Morgan Freeman plays an anthropology professor. The first scene with him has him lecturing in the Heritage Lecture Hall in the Ford Academic Complex. With all its geometric shapes and brick patterns, the building photographs really well. One of the students in his class is Claire Azordegan, who was in the Spring Show last year. She doesn’t have any speaking lines, but she does a good job of looking like she’s studying really hard. I expected to recognize other players in the production, but most were out-of-towners. Bill Luckett as the crime scene scientist, did make me smile. Bill died two years ago, and we still haven’t anyone like him yet. Covid and other issues delayed the release of the film.
The writing credits for this film look like a house party. IMDB lists seven different writers. None of the writers are from here, which is why, most of the time, it feels like they just threw a dart at the map and chose to set the film in Clinton. Although they did a fair amount of research into African Culture, they did zero research into Southern Culture. This film could just have easily been set in Chicago or Fresno, or any city.

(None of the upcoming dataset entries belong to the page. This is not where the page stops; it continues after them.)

(* ===== verification/Wire.v ===== *)
(** * DNS on the wire (src/backend/src/transport/wire.rs, tcp.rs, udp.rs)

    Decoding of queries, error responses built from the header of a malformed query,
    encoding of responses with the limits of the transport, TCP framing, the sequence of
    requests of a TCP connection and the datagrams of a UDP listener. A connection is the
    sequence of chunks that reads return; [read_exact] is the one of
    runtime/system_socket.rs. The encoder of hickory with a size limit is an argument. *)

From S2P Require Import Prelude Message CacheModel Text Net.

Abbreviation SocketAddr := (IpAddr * Z)%type.

(** ** Byte streams *)

(** What successive reads of a socket return; the end of the list is the end of the
    stream. *)
Inductive Chunk :=
| Data (bytes : list byte)
| ReadError (e : PortError).
Abbreviation Stream := (list Chunk).

Inductive TcpReadResult :=
| Complete (bytes : list byte)
| CleanEof.

(** The loop of [SystemTcpConnection::read_exact]: [acc] are the bytes read so far,
    [need] how many are missing. A read of no bytes is the end of the stream. *)
Fixpoint read_loop (s : Stream) (acc : list byte) (need : nat) : result PortError TcpReadResult * Stream :=
  match need with
  | O => (Ok (Complete acc), s)
  | _ =>
    let at_end := if bool_decide (acc = []) then Ok CleanEof
                  else Err (port_error PE_ProtocolViolation "system_socket.tcp_read_exact") in
    match s with
    | [] => (at_end, [])
    | ReadError e :: rest => (Err e, rest)
    | Data [] :: rest => (at_end, rest)
    | Data bytes :: rest =>
      if (length bytes <=? need)%nat then read_loop rest (acc ++ bytes) (need - length bytes)
      else (Ok (Complete (acc ++ take need bytes)), Data (drop need bytes) :: rest)
    end
  end.

Definition read_exact (s : Stream) (length : Z) : result PortError TcpReadResult * Stream :=
  if u16_max <? length then (Err (port_error PE_ResourceExhausted "system_socket.tcp_read_exact"), s)
  else read_loop s [] (Z.to_nat length).

(** ** Messages *)

Definition MAX_DNS_WIRE_BYTES : Z := u16_max.
Definition DNS_HEADER_BYTES : Z := 12.
Definition DNS_RESPONSE_FLAG : Z := 0x8000.
Definition DNS_SAFE_ERROR_FLAG_MASK : Z := 0x7910.
Definition DNS_RCODE_FORMERR : Z := 1.
Definition DNS_RCODE_NOTIMP : Z := 4.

To write a film about voodoo killings and not even have some of it set in New Orleans is a huge missed opportunity. There are a few exterior shots toward the end that were apparently shot in Baton Rouge (there are no riverside warehouses on the Pearl River.) A film about African culture set in Mississippi is such an obvious opportunity to discuss the exchange between African and European cultures that makes up the state culture of Mississippi, but one the screenwriters completely ignore. There’s absolutely no story-driven reason to set the film in Mississippi. It’s just a place.
That being said, they photographed Jackson and Millsaps beautifully. There are a few exterior establishing shots actually done in Clinton, but nearly the entire film is shot in Jackson, including a police chase through the Lamar Life Building and a couple of really good scenes shot in Hal and Mals. I feel like the Mississippi Film Office just gave them a list of filming locations, and the director said, “Sure.” It works too. The film feels very much like it’s set in Middle America, which I suppose was the objective, but they left an awful lot on the table.

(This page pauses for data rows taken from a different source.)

(** C30: A DoH server whose name is resolved by a bootstrap upstream is contacted only at
    addresses that this upstream has given for its name: in an answer to this very call, or
    kept from an earlier answer, and then each address is in a record whose TTL, counted
    from when the answer arrived, has not run out at the time the call read the clock. The
    system resolver is not consulted, and the cache never keeps an address longer than its
    record. This holds whatever other requests store meanwhile under the same rules. *)
Theorem doh_addresses_valid registry s deadline res s' :
  dr_bootstrap (bc_expected b) = Some boot -> backed host id s ->
  doh_address_resolve registry (Some b) s (bc_expected b) deadline v = (res, s') ->
  backed host id s' /\ forall l, res = Ok l -> acceptable_answer l.
Proof.
  intros Hboot Hb. unfold doh_address_resolve. destruct (resolver_budget deadline (rv_start v)) as [[]|?]; [|by intros [= <- <-]].
  rewrite bool_decide_eq_true_2 by done. cbn [negb]. rewrite Hboot. unfold resolve_by_bootstrap.
  destruct (bound_cached b s (rv_first v) false) as [hit s1] eqn:H1. apply bound_cached_spec in H1 as [Hb1 Hhit]; [|done].
  destruct hit as [l|].
  - intros [= <- <-]. split; [done|]. intros l' Hl. apply bind_ok in Hl as (_ & _ & [= <-]). right.
    exists (rv_first v). split; [set_solver|]. by apply Hhit.
  - pose proof (waiting_ok _ Hb1) as Hw. cbv zeta.
    destruct (wait_result (rv_permit v)) as [[]|e]; [|by intros [= <- <-]..].
    destruct (resolver_budget deadline (rv_permitted v)) as [[]|?]; [|by intros [= <- <-]].
    destruct (bound_cached b (rv_waiting v s1) (rv_second v) false) as [hit s2] eqn:H2.
    apply bound_cached_spec in H2 as [Hb2 Hhit2]; [|done]. destruct hit as [l|].
    + intros [= <- <-]. split; [done|]. intros l' [= <-]. right. exists (rv_second v). split; [set_solver|]. by apply Hhit2.
    + by apply fill_addresses_spec.
Qed.

End Binding.

End Bootstrap.
#[global] Arguments W_Cancelled {A} _. #[global] Arguments W_Expired {A}. #[global] Arguments W_Ready {A} _.

(** ** Examples *)

Module BootstrapExamples.
Import Sample.

(** An answer record without an SOA minimum is an A record of 0.0.0.42. *)
#[local] Instance sample_addresses : AddressOps hickory := {|
  rdata_address d := match d with None => Some (V4 42) | Some _ => None end;
  name_from_str _ := Some ([69; 88], false)
|}.

(** A is answered after ten seconds with a lifetime of 300, AAAA fails. *)
Definition sample_exchange (q : CanonicalQuery) : UpstreamOutcome * Instant :=
  if cq_query_type (query_question q) =? BOOT_A then (UO_Response (response (positive_msg 7 300)), from_secs 10)
  else (UO_TransportFailure (mk_failure (mk_connector "boot") TF_Timeout true), from_secs 11).

Definition sample_binding : BoundAddressCache :=
  mk_bound_cache (mk_doh_address (lit "ex") 443 (Some "boot")) (mk_address_request "doh" None (Some "boot")).
Definition empty_cache : AddressResolutionState :=
  address_state_new (mk_address_policy 0 DEFAULT_BOOTSTRAP_MAX_TTL).
Definition sample_env (at_ : Instant) : AddressEnv :=
  mk_address_env (None, at_) at_ (None, at_) (W_Ready true) (fun s => s) (None, at_) at_ (W_Ready sample_exchange)
    (fun s => s) (None, from_secs 12) (from_secs 12) (from_secs 12) (Ok [(V4 99, 443)]).

Definition filled : AddressResolutionState :=
  snd (doh_address_resolve (Some {["boot"]}) (Some sample_binding) empty_cache (bc_expected sample_binding) (from_secs 60)
    (sample_env 0)).

(** The lifetime runs from the answer, not from when it was stored. *)
Example filled_cache :
  as_cache filled !! "doh" = Some (mk_cached [V4 42] (from_secs 310)) /\
  fst (bound_cached sample_binding filled (from_secs 310 - 1) false) = Some [(V4 42, 443)] /\
  fst (bound_cached sample_binding filled (from_secs 310) false) = None.
Proof. repeat split; vm_compute; reflexivity. Qed.

Definition sample_heard (q : CanonicalQuery) (r : CanonicalResponse) (t : Instant) : Prop :=
  sample_exchange q = (UO_Response r, t).
Definition cached_hit : result PortError (list SocketAddr) :=
  fst (doh_address_resolve (Some {["boot"]}) (Some sample_binding) filled (bc_expected sample_binding) (from_secs 200)
    (sample_env (from_secs 100))).

(** A first call asks the upstream, a second one 90 seconds later uses the cache. *)
Lemma doh_addresses_valid_witness :
  acceptable_answer sample_heard sample_binding (sample_env 0) [(V4 42, 443)] /\
  cached_hit = Ok [(V4 42, 443)] /\
  acceptable_answer sample_heard sample_binding (sample_env (from_secs 100)) [(V4 42, 443)].
Proof.
  assert (Hx : forall at_ exchange, rv_exchange (sample_env at_) = W_Ready exchange -> ttls_ok exchange).
  { intros at_ exchange [= <-] q r t. unfold sample_exchange. destruct (_ =? _); [|discriminate]. intros [= <- <-].
    vm_compute. repeat constructor. discriminate. }
  assert (Hh : forall at_ exchange q r t, rv_exchange (sample_env at_) = W_Ready exchange ->
    exchange q = (UO_Response r, t) -> sample_heard q r t) by (intros at_ exchange q r t [= <-] H; exact H).
  destruct (doh_addresses_valid sample_heard sample_binding "boot" eq_refl eq_refl (sample_env 0) (fun _ H => H) (fun _ H => H)
    (Hx 0) (Hh 0) (Some {["boot"]}) empty_cache (from_secs 60) (Ok [(V4 42, 443)]) filled eq_refl) as [Hb H1].
  - intros e He. vm_compute in He. discriminate.
  - vm_compute. reflexivity.
  - split; [exact (H1 _ eq_refl)|]. split; [vm_compute; reflexivity|].
    refine (proj2 (doh_addresses_valid sample_heard sample_binding "boot" eq_refl eq_refl (sample_env (from_secs 100))
      (fun _ H => H) (fun _ H => H) (Hx _) (Hh _) (Some {["boot"]}) filled (from_secs 200) (Ok [(V4 42, 443)]) filled
      eq_refl Hb _) _ eq_refl).
    vm_compute. reflexivity.
Defined.

(** Without a bootstrap connector the call fails; the system resolver is not asked. *)
Example no_connector :
  fst (doh_address_resolve (Some ∅) (Some sample_binding) empty_cache (bc_expected sample_binding) (from_secs 60) (sample_env 0)) =
  Err (port_error PE_Unavailable "doh_http_transport.resolve").
Proof. vm_compute. reflexivity. Qed.

End BootstrapExamples.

Most of the scenes shot in Italy could have been shot anywhere too. The writers don’t seem to have any sense of place at all. It’s like they wanted an excuse to spend two months filming in Rome, so they wrote it into the movie. I know a guy who actually did that. The movie is 20 Million Miles to Earth. Check it out sometime. Shooting it in Rome gave Ray Harryhausen a pretty great honeymoon.

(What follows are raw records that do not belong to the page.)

Lemma base64_loop_digits s : forall acc bits out r, base64_loop s acc bits out = Some r -> Forall (fun c => is_Some (sextet c)) s.
Proof.
  induction s as [|c s IH]; intros acc bits out r H; [constructor|]. cbn [base64_loop] in H.
  destruct (sextet c) as [v|] eqn:Hc; [|done]. cbn [mbind option_bind] in H. cbv zeta in H. constructor; [by rewrite Hc|].
  destruct (8 <=? bits + 6); [destruct (_ <? _); [done|]|]; by eapply IH.
Qed.

Lemma digits_text s : Forall (fun c => is_Some (sextet c)) s -> text_len s = Z.of_nat (length s) /\ 61 ∉ s.
Proof.
  induction 1 as [|c s [v Hc] Hs [IH1 IH2]]; [split; [done|by intros ?%elem_of_nil]|]. apply sextet_spec in Hc as (_ & _ & Hr & Hn).
  split.
  - change (c :: s) with ([c] ++ s). rewrite text_len_app, IH1. rewrite length_app, Nat2Z.inj_add. f_equal.
    unfold text_len, utf8_encode. cbn [mbind list_bind]. rewrite app_nil_r. unfold utf8_char. by destruct (Z.ltb_spec c 0x80); [|lia].
  - intros [E|?]%elem_of_cons; [lia|done].
Qed.

Lemma mod4_group n : (S (S (S (S n))) mod 4 = n mod 4)%nat.
Proof. replace (S (S (S (S n)))) with (n + 1 * 4)%nat by lia. by rewrite Nat.Div0.mod_add. Qed.

(** What the loop accepts with nothing left over is the encoding of what it gives. *)
Lemma base64_loop_inv n : forall s out acc bits r,
  (length s <= n)%nat -> base64_loop s 0 0 out = Some (acc, bits, r) -> (length s mod 4 <> 1)%nat ->
  (0 <? bits) && negb (acc =? 0) = false -> bytes_len out <= Wire.MAX_DNS_WIRE_BYTES ->
  exists l, r = out ++ l /\ bytes_len r <= Wire.MAX_DNS_WIRE_BYTES /\ s = encode_base64url l.
Proof.
  induction n as [|n IH]; intros s out acc bits r Hn H Hm Hz Ho.
  { destruct s; [|cbn in Hn; lia]. injection H as <- <- <-. exists []. by rewrite app_nil_r. }
  destruct s as [|c0 [|c1 s]]; [injection H as <- <- <-; exists []; by rewrite app_nil_r|done|].
  apply base64_two_inv in H as (a & b & -> & -> & Hb & Hl1 & H). destruct s as [|c2 s].
  { injection H as <- <- <-. cbn [Z.ltb] in Hz. apply negb_false_iff, Z.eqb_eq in Hz as ->. exists [a].
    cbn [encode_base64url]. rewrite bytes_len_snoc, Z.add_0_r. done. }
  apply base64_third_inv in H as (b' & d & -> & -> & Hd & Hl2 & H); [|done]. rewrite bytes_len_snoc in Hl2. destruct s as [|c3 s].
  { injection H as <- <- <-. cbn [Z.ltb] in Hz. apply negb_false_iff, Z.eqb_eq in Hz as ->. exists [a; b'].
    cbn [encode_base64url]. rewrite !bytes_len_snoc, Z.add_0_r, <-app_assoc. done. }
  apply base64_fourth_inv in H as (c & -> & -> & Hl3 & H); [|done]. rewrite !bytes_len_snoc in Hl3.
  apply IH in H as (l & -> & Hr & ->); [|cbn in Hn; lia| |done|rewrite !bytes_len_snoc; lia].
  - exists (a :: b' :: c :: l). split; [by rewrite <-!app_assoc|done].
  - intros E. apply Hm. cbn [length]. by rewrite mod4_group.
Qed.

Lemma encode_base64url_len n : forall l, (length l <= n)%nat ->
  (length (encode_base64url l) mod 4 <> 1)%nat /\ (l <> [] -> encode_base64url l <> []).
Proof.
  induction n as [|n IH]; intros l Hn; [destruct l; [done|cbn in Hn; lia]|].
  destruct l as [|a [|b [|c l]]]; try done. split; [|done]. cbn [encode_base64url length].
  destruct (IH l) as [H _]; [cbn in Hn; lia|]. by rewrite mod4_group.
Qed.

(** The value of the dns parameter is read as base64url without padding (RFC 4648), and
    nothing else is: a text is accepted exactly when it is the encoding of a message that
    is not empty and not longer than a DNS message may be, and gives that message. In
    particular two texts never give the same message. *)
Theorem decode_base64url_spec s l :
  decode_base64url s = Some l <->
  l <> [] /\ bytes_len l <= Wire.MAX_DNS_WIRE_BYTES /\ s = encode_base64url l.
Proof.
  unfold decode_base64url. split.
  - intros H. destruct (bool_decide_reflect (s = [])) as [|Hs]; [done|]. cbn [orb] in H.
    destruct (bool_decide (61 ∈ s)); [done|]. cbn [orb] in H. destruct (Z.eqb_spec (text_len s mod 4) 1) as [|Hm]; [done|].
    destruct (base64_loop s 0 0 []) as [[[acc bits] out]|] eqn:Hl; [|done]. cbn [mbind option_bind] in H.
    destruct (_ && _) eqn:Hz; [done|]. injection H as ->.
    destruct (digits_text s (base64_loop_digits _ _ _ _ _ Hl)) as [Ht _]. rewrite Ht in Hm.
    destruct (base64_loop_inv (length s) s [] acc bits l) as (l' & -> & Hb & Es); [done|done| |done|done|].
    { intros E. apply Hm. change 4 with (Z.of_nat 4). rewrite <-Nat2Z.inj_mod, E. done. }
    cbn [app] in *. split; [|done]. intros ->. by subst s.
  - intros (Hne & Hl & ->). destruct (encode_base64url_len (length l) l) as [Hm Hs]; [done|].
    destruct (base64_loop_encode (length l) l []) as [bits Hbits]; [done|done|].
    destruct (digits_text _ (base64_loop_digits _ _ _ _ _ Hbits)) as [Ht Hp].
    rewrite (bool_decide_eq_false_2 (_ = [])) by auto. rewrite (bool_decide_eq_false_2 (61 ∈ _)) by done. cbn [orb].
    destruct (Z.eqb_spec (text_len (encode_base64url l) mod 4) 1) as [E|].
    { destruct Hm. rewrite Ht in E. change 4 with (Z.of_nat 4) in E. rewrite <-Nat2Z.inj_mod in E. lia. }
    rewrite Hbits. cbn [mbind option_bind Z.eqb negb]. by rewrite andb_false_r.
Qed.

Morgan Freeman’s role is very similar to the character he played in Se7en and Kiss the Girls. I”m sure Cole Hauser can be a fine actor, but in scenes with Morgan Freeman, you can tell he’s scared to death and comes off as really wooden and not committed to the scene at all.
As a psychological thriller, I’m pretty pleased with the film. It has a nice, even tension to it, and you end up feeling pretty strongly about the leads finding a resolution to the action. It’s kind of like dinner at a Chinese restaurant, though; you’re hungry an hour later. If you’re from Jackson or at all involved with Millsaps, it’s worth watching just so you can pick out locations you know.
With New Orleans so nearby, nobody has ever done a movie about Voodoo in Mississippi before. We have it, though. There was a time when one of our store managers fired an unreliable delivery guy, and there were chicken bones left in the doorway to the building for a month.
Nearly everybody has Hulu these days. It’s worth a night at home watching movies.